What the task requires:
The listing below contains a span that opens with the line containing "intros Hd Hp" and closes with the line containing "(** ** The simulation *)". Return that span exactly.

Material supplied: Begin

(* ===== verification/ClusterRefines.v ===== *)
(** * Every step of the cluster is a step of the specification

    One lemma per kind of critical section, and the simulation they add up to. *)

From stdpp Require Import prelude gmap strings sorting countable list.
From S2P Require Import Prelude Serde Protocol StateMachine Storage Rpc Node NodeVotes NodeLog NodeLeader NodeCore.
From S2P Require Import RaftSpec RaftSafety RaftInvariant Cluster ClusterSim ClusterMoves.
#[local] Open Scope Z_scope.

Section refines.
Context {JW : Json WalOp} {JE : Json (list SSTEntry)} {JM : Json SSTableMeta}.
Context {BL : Bincode LogEntry} {LB : BincodeLaws LogEntry}.
Context {JV : Json Value} {LV : JsonLaws Value}.
Context {JS : Json Snapshot} {LS : JsonLaws Snapshot}.
Context (servers : list string) (Hdup : NoDup servers).

#[local] Abbreviation safe := (safe servers).
#[local] Abbreviation astep := (astep servers).
#[local] Abbreviation node_ok := (node_ok servers).
#[local] Abbreviation others := (others servers).
#[local] Abbreviation Sim := (Sim servers).
#[local] Abbreviation moves := (moves servers).

Definition ok_of {A} (r : result A) : option A := match r with Ok a => Some a | Err _ => None end.
(* ===== verification/ClusterRestart.v ===== *)
(** * Restarts

    A node of the cluster is stopped and started again from its files ([boot]). It has the term, vote and log that
    its files hold; everything else is lost, the rounds of votes it was counting included. The
    simulation goes on across a restart when the files are up to date ([durable]). They are, unless a
    write failed or a conflict was cut out of the log: the defects [NodeFindings] shows. *)

From stdpp Require Import prelude gmap strings sorting countable list.
From S2P Require Import Prelude Serde Protocol StateMachine Storage Rpc Node NodeVotes NodeLog NodeLeader NodeCore Instances.
From S2P Require Import RaftSpec RaftSafety RaftInvariant Cluster ClusterRun ClusterSim ClusterMoves ClusterRefines ClusterElections ClusterSteps.
#[local] Open Scope Z_scope.

Section restart.
Context {JW : Json WalOp} {JE : Json (list SSTEntry)} {JM : Json SSTableMeta}.
Context {BL : Bincode LogEntry} {LB : BincodeLaws LogEntry}.
Context {JV : Json Value} {LV : JsonLaws Value}.
Context {JS : Json Snapshot} {LS : JsonLaws Snapshot}.

(** ** Restarting a node *)

(** The files hold the term, the vote and the log, and no snapshot beyond the commit index. *)
Definition durable (n : RaftNode) : bool :=
  let '(st, d) := load_initial_state (storage n) in
  bool_decide (st = (current_term n, vote_for n, log n)) &&
  match (load_snapshot d).1 with
  | Some snap => last_included_index snap <=? commit_index n
  | None => true
  end.

Definition reboot (config : StateMachineConfig) (now : Z) (n : RaftNode) : result unit * RaftNode :=
  boot config (self_id n) (peers n) (host (state_machine n)) (storage n) now.

(** The process of node [id] ends, and a new one is started. A start that fails is no step: the node stays silent. *)
Definition restart (id : string) (config : StateMachineConfig) (now : Z) (c : Cluster) : option Cluster :=
  n ← cl_nodes c !! id;
  match reboot config now n with
  | (Ok _, n') =>
      Some (set_rounds (filter (λ rd, rd_node rd ≠ id) (cl_rounds c)) (set_nodes (<[id := n']> (cl_nodes c)) c))
  | (Err _, _) => None
  end.

(** The restarts the theorems cover: of a node with peers, whose files are up to date. (What other restarts do is shown by
    [conflict_stays_in_wal] and [restart_applies_uncommitted] in [NodeFindings].) *)
Definition restart_step (c c' : Cluster) : Prop := ∃ id n config now,
  cl_nodes c !! id = Some n ∧ durable n = true ∧ is_single_node n = false ∧ restart id config now c = Some c'.

Lemma restart_step_intro id config now c :
  match cl_nodes c !! id, restart id config now c with
  | Some n, Some _ => durable n && negb (is_single_node n)
  | _, _ => false
  end = true → restart_step c (default c (restart id config now c)).
Proof.
  destruct (cl_nodes c !! id) as [n|] eqn:Hn; [|done]. destruct (restart id config now c) as [c'|] eqn:E; [|done].
  intros [Hd Hp%negb_true_iff]%andb_true_iff. by exists id, n, config, now.
Qed.

(** A step of a cluster whose nodes may restart. *)
Definition crash_step (c c' : Cluster) : Prop := cluster_step c c' ∨ restart_step c c'.

(** ** What a restarted node is *)

Lemma same_replay_command cmd : plain_command cmd → keeps same_core (replay_command cmd).
Proof. intros Hp. destruct cmd; try done; simpl; keep; apply same_on_sm. Qed.

Lemma same_replay es : Forall plain es → keeps same_core (replay_entries es).
Proof.
  induction es as [|e es IH]; intros Hp; simpl; [keep|]. apply Forall_cons in Hp as [He Hp].
  apply keeps_bind; [apply _|by apply same_replay_command|]. intros _. by apply IH.
Qed.

(** What a restart keeps, and what it resets. *)
Definition restarted_core (k : Z) (n : RaftNode) : core :=
  mkCore (current_term n) (vote_for n) Follower (log n) k ∅ ∅ (self_id n) (peers n)
    (Simple (server_of (self_id n) :: (server_of <$> peers n))) None.

Lemma replay_core n : Forall plain (log n) → wp replay_logs (λ _ n', core_of n' = core_of n) n.
Proof.
  intros Hp. unfold replay_logs. wp_step. wp_step. apply wp_bind. eapply wp_mono; [by apply keeps_wp, same_replay|].
  intros [[]|e] n' E; [|exact E]. wp_step. exact E.
Qed.

(** How far a node knows the log to be committed when it starts. *)
Definition snapshot_index (d : Disk) : Z :=
  match (load_snapshot d).1 with Some snap => 0 `max` last_included_index snap | None => 0 end.

Lemma restore_core n : commit_index n = 0 → wp restore_from_snapshot (λ _ n', ∃ k, 0 <= k <= snapshot_index (storage n) ∧
  core_of n' = core_of (with_commit_index k n)) n.
Proof.
  intros Hc. unfold restore_from_snapshot, snapshot_index. apply wp_bind. unfold wp at 1, on_disk_read.
  assert (E0 : ∀ d, core_of (with_storage d n) = core_of (with_commit_index 0 n)) by (intros d; unfold core_of; simpl; congruence).
  destruct (load_snapshot (storage n)) as [[snap|] d]; simpl.
  - apply wp_bind. eapply wp_mono; [apply keeps_wp, same_expect, same_on_sm|]. intros [x|e] n1 E1.
    + do 5 wp_step. exists (0 `max` last_included_index snap). split; [lia|].
      assert (commit_index n1 = 0) as ->. { apply (f_equal k_commit) in E1. simpl in E1. congruence. }
      unfold same_core, core_of in *. simpl in *. congruence.
    + exists 0. split; [lia|]. unfold same_core in E1. by rewrite E1.
  - wp_step. exists 0. split; [lia|done].
Qed.

Lemma reboot_core config now n n' : durable n = true → peers n ≠ [] → 0 <= commit_index n → Forall plain (log n) →
  reboot config now n = (Ok tt, n') → ∃ k, 0 <= k <= commit_index n ∧ core_of n' = restarted_core k n.
Proof.
  intros Hd Hp Hc Hpl. unfold reboot, boot, durable in *. destruct (sm_open _ _) as [[sm|e] files]; [|done].
  unfold raft_node_new. destruct (load_initial_state (storage n)) as [st d]. apply andb_true_iff in Hd as [Hst Hs].
  apply bool_decide_eq_true in Hst as ->. rewrite bool_decide_false by done.
  set (n0 := mkNode _ _ _ _ _ _ _ _ _ _ _ _ _ _ _ _ _). intros E.
  assert (Hw : wp (_ ← restore_from_snapshot; replay_logs) (λ _ n', ∃ k, 0 <= k <= snapshot_index d ∧
    core_of n' = core_of (with_commit_index k n0)) n0).
  { apply wp_bind. eapply wp_mono; [by apply restore_core|]. intros [r|e] n1 (k & Hk & E1); [|by exists k].
    eapply wp_mono; [apply replay_core|].
    - apply (f_equal k_log) in E1. simpl in E1. by rewrite E1.
    - intros r' n2 E2. exists k. split; [done|]. by rewrite E2. }
  eapply wp_elim in Hw as (k & Hk & Ek); [|exact E]. exists k. split.
  - unfold snapshot_index in Hk. destruct (load_snapshot d).1; [|lia]. apply Z.leb_le in Hs. lia.
  - rewrite Ek. done.
Qed.
End restart.

(** ** The simulation *)

Section sim.
Context {JW : Json WalOp} {JE : Json (list SSTEntry)} {JM : Json SSTableMeta}.
Context {BL : Bincode LogEntry} {LB : BincodeLaws LogEntry}.
Context {JV : Json Value} {LV : JsonLaws Value}.
Context {JS : Json Snapshot} {LS : JsonLaws Snapshot}.
Context (servers : list string).

#[local] Abbreviation Sim := (Sim servers).
#[local] Abbreviation estep := (estep servers).

Lemma estep_grows a a' : safe servers a → estep a a' → grows a a'.
Proof. intros H [Hs|Hs]; [by eapply astep_grows|]. destruct Hs. split; [split|..]; done. Qed.

Lemma esteps_grow a a' : safe servers a → rtc estep a a' → safe servers a' ∧ grows a a'.
Proof.
  intros H Hr. induction Hr as [|a b a' Hs _ IH]; [done|]. destruct IH as [? Hg]; [by eapply estep_safe|].
  split; [done|]. etransitivity; [by apply estep_grows|exact Hg].
Qed.

Lemma astep_estep a a' : rtc (astep servers) a a' → rtc estep a a'.
Proof. apply rtc_subrel. intros x y. by left. Qed.

Lemma restarted_ok a s n n' k : node_ok servers a s n → 0 <= k <= commit_index n → core_of n' = restarted_core k n →
  let x := a_nodes a !!! s in
  node_ok servers (set_node s (mkANode (a_term x) (a_vote x) RFollower (a_log x) (Z.to_nat k)) a) s n'.
Proof.
  intros [H1 H2 H3 H4 H5 H6 H7 H8 H9] Hk E. unfold core_of, restarted_core in E. injection E as E1 E2 E3 E4 E5 E6 E7 E8 E9 E10 _.
  split; rewrite ?E8, ?E9, ?E10, ?E4, ?E5; try done; try congruence; [|by rewrite H2, H3|lia].
  simpl. rewrite lookup_total_insert_eq, H1. unfold view. simpl. by rewrite E1, E2, E3, E4, E5.
Qed.

Lemma sim_restart c c' a : Sim c a → restart_step c c' → ∃ a', estep a a' ∧ Sim c' a'.
Proof.
  intros H (s & n & config & now & Hn & Hd & Hp & E). unfold restart in E. rewrite Hn in E. simpl in E.
  destruct (reboot config now n) as [[[]|e] n'] eqn:Er; [|done]. apply Some_inj in E. subst c'.
  pose proof (si_nodes _ _ _ H _ _ Hn) as HN.
  destruct (reboot_core config now n n' Hd) as (k & Hk & Ek); [|apply HN|apply HN|done|].
  { intros Ep. unfold is_single_node in Hp. by rewrite Ep in Hp. }
  set (x := a_nodes a !!! s). set (a' := set_node s (mkANode (a_term x) (a_vote x) RFollower (a_log x) (Z.to_nat k)) a).
  assert (Hs : estep a a').
  { right. apply (restart_server a s). rewrite (no_view _ _ _ _ HN). simpl. lia. }
  exists a'. split; [done|]. pose proof (estep_grows _ _ (si_safe _ _ _ H) Hs) as HG.
  apply sim_set_rounds.
  - split; [by eapply estep_safe; [apply H|]| | |apply H|].
    + simpl. rewrite dom_insert_lookup_L; [apply H|by eexists].
    + intros s' n''. simpl. destruct (decide (s' = s)) as [->|Hne].
      * rewrite lookup_insert_eq. intros [= <-]. by eapply restarted_ok.
      * rewrite lookup_insert_ne by done. intros Hn'. eapply node_ok_mono; [exact HG|by apply (si_nodes _ _ _ H)|].
        simpl. by rewrite lookup_total_insert_ne.
    + pose proof (net_ok_mono servers a a' HG c (si_safe _ _ _ H) (si_net _ _ _ H)) as [N1 N2 N3 N4]. by split.
  - intros rd [_ Hin]%list_elem_of_filter.
    destruct (nt_rounds _ _ _ (net_ok_mono servers a a' HG c (si_safe _ _ _ H) (si_net _ _ _ H)) rd Hin) as [G HGd]. by exists G.
Qed.

(** ** Whole executions *)

Lemma crash_sim c c' a : NoDup servers → Sim c a → crash_step c c' → ∃ a', rtc estep a a' ∧ Sim c' a'.
Proof.
  intros Hd H [(l & Hl & ->)|Hr].
  - destruct (sim_step servers Hd l c a H Hl) as (a' & R & S'). exists a'. split; [by apply astep_estep|done].
  - destruct (sim_restart c c' a H Hr) as (a' & R & S'). exists a'. split; [by apply rtc_once|done].
Qed.

Lemma crashes_sim c c' a : NoDup servers → Sim c a → rtc crash_step c c' →
  ∃ a', rtc estep a a' ∧ grows a a' ∧ Sim c' a'.
Proof.
  intros Hd HS Hr. revert a HS. induction Hr as [c|c c1 c' Hs _ IH]; intros a HS; [by exists a|].
  destruct (crash_sim c c1 a Hd HS Hs) as (a1 & R1 & HS1).
  destruct (IH a1 HS1) as (a' & R & G & HS'). exists a'. split_and!; [by etransitivity| |done].
  etransitivity; [by eapply esteps_grow; [apply HS|]|exact G].
Qed.

(** A cluster that started fresh, nodes having restarted or not. *)
Definition lives (c : Cluster) : Prop := ∃ c0, fresh_cluster servers c0 ∧ rtc crash_step c0 c.

Lemma lives_sim c : lives c → NoDup servers ∧ ∃ a0 a, initial a0 ∧ rtc estep a0 a ∧ Sim c a.
Proof.
  intros (c0 & Hf & Hr). assert (Hd : NoDup servers) by apply Hf. split; [done|].
  destruct (fresh_sim servers c0 Hf) as [Hi HS0]. destruct (crashes_sim c0 c _ Hd HS0 Hr) as (a & R & _ & HS).
  by exists (start_of c0), a.
Qed.

Lemma calm_crash c c' : rtc cluster_step c c' → rtc crash_step c c'.
Proof. apply rtc_subrel. intros x y. by left. Qed.

Lemma lives_steps c c' : lives c → rtc crash_step c c' → lives c'.
Proof. intros (c0 & Hf & Hr) Hr'. exists c0. split; [done|by etransitivity]. Qed.
End sim.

Material supplied: End

Solution for this problem:
  intros Hd Hp Hc Hpl. unfold reboot, boot, durable in *. destruct (sm_open _ _) as [[sm|e] files]; [|done].
  unfold raft_node_new. destruct (load_initial_state (storage n)) as [st d]. apply andb_true_iff in Hd as [Hst Hs].
  apply bool_decide_eq_true in Hst as ->. rewrite bool_decide_false by done.
  set (n0 := mkNode _ _ _ _ _ _ _ _ _ _ _ _ _ _ _ _ _). intros E.
  assert (Hw : wp (_ ← restore_from_snapshot; replay_logs) (λ _ n', ∃ k, 0 <= k <= snapshot_index d ∧
    core_of n' = core_of (with_commit_index k n0)) n0).
  { apply wp_bind. eapply wp_mono; [by apply restore_core|]. intros [r|e] n1 (k & Hk & E1); [|by exists k].
    eapply wp_mono; [apply replay_core|].
    - apply (f_equal k_log) in E1. simpl in E1. by rewrite E1.
    - intros r' n2 E2. exists k. split; [done|]. by rewrite E2. }
  eapply wp_elim in Hw as (k & Hk & Ek); [|exact E]. exists k. split.
  - unfold snapshot_index in Hk. destruct (load_snapshot d).1; [|lia]. apply Z.leb_le in Hs. lia.
  - rewrite Ek. done.
Qed.
End restart.

(** ** The simulation *)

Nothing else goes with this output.